Military families face education planning challenges that most civilians don't. Frequent moves, shifting tax residency, multiple children who may need to share limited GI Bill benefits, and deployments that leave little time for long-term financial planning all factor in. The best 529 plans for military families address all of it with portable accounts, no residency requirements, low fees, and investment quality that holds up regardless of where the military sends you next.

This guide highlights our picks for the five best plans. Note that despite being state plans, they are all available nationwide, albeit with some caveats.

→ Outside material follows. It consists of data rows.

(** A page is the first of the rows beyond its cursor, in order; where there is a next one, its cursor is
    the key of its last row, and it is full. *)
Lemma page_of_spec page rows : NoDup (sortKeyOf <$> rows) ->
  exists rest, by_key (after_cursor (cp_after page) rows) = pg_items (page_of page rows) ++ rest /\
    (if pg_hasNextPage (page_of page rows)
     then Z.of_nat (length (pg_items (page_of page rows))) = normalizePageSize (cp_first page) /\ rest <> [] /\
          exists x, last (pg_items (page_of page rows)) = Some x /\ pg_endCursor (page_of page rows) = Some (sortKeyOf x)
     else rest = []).
Proof.
  intros Hn. destruct page as [first after]. cbn [cp_after cp_first]. unfold page_of. cbn [cp_after cp_first].
  replace (decodeCursor <$> after) with after by (by destruct after). set (l := by_key (after_cursor after rows)).
  pose proof (normalizePageSize_bounds first) as Hb. set (n := normalizePageSize first) in *. clearbody n. unfold buildPaginatedPage. rewrite length_take.
  case_bool_decide as Hlt; cbn [pg_items pg_hasNextPage pg_endCursor].
  - rewrite take_take. replace (Z.to_nat n `min` Z.to_nat (n + 1))%nat with (Z.to_nat n) by lia. exists (drop (Z.to_nat n) l). rewrite take_drop. split; [done|].
    assert (Hlen : length (take (Z.to_nat n) l) = Z.to_nat n) by (rewrite length_take; lia). split; [lia|]. split.
    + intros E. apply (f_equal length) in E. rewrite length_drop in E. cbn in E. lia.
    + destruct (last (take (Z.to_nat n) l)) as [x|] eqn:Hx; [by exists x|]. apply last_None in Hx. rewrite Hx in Hlen. cbn in Hlen. lia.
  - exists []. rewrite app_nil_r. split; [|done]. rewrite firstn_all2; [done|]. lia.
Qed.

The Best 529 Plans for Military Families at a Glance

Plan

Total Fee Range

Investment Flexibility

Morningstar Rating

Utah my529

0.09%–0.20%

High

Gold

Illinois Bright Start

0.00%–0.77%

High

Gold

Ohio CollegeAdvantage 529

0.00%–0.42%

High

Silver

Nevada Vanguard 529

0.12%–0.36%

Moderate

Bronze

Massachusetts U.Fund

0.05%–1.20%

Moderate

Gold

Utah my529

Utah's my529 is a direct-sold plan sponsored by the state of Utah and open to residents of any state. It has earned Morningstar's highest rating every year since ratings began in 2012, longer than any other plan in the country.

Advantages:

  • Low fees: Total fees range from 0.09% to 0.20%, among the lowest available nationally and well below the industry average.

  • Strong investment lineup: Underlying funds include Vanguard index funds, Dimensional Fund Advisors (DFA) funds, and PIMCO. DFA access is uncommon in direct-sold plans.

  • Genuine flexibility: Two age-based tracks, 11 static options, and a fully custom portfolio builder with guardrails to steer investors away from overly risky or expensive allocations. No minimum contribution, no enrollment fee.

  • No residency lock-in: The account travels with you through every PCS. Utah residents can claim a state tax credit of 4.6% on contributions up to $2,560 per beneficiary ($5,120 for a joint filing), for a maximum annual credit of $219 per beneficiary.

Disadvantages:

  • The tax credit applies only to Utah residents. Non-Utah savers get no state tax advantage.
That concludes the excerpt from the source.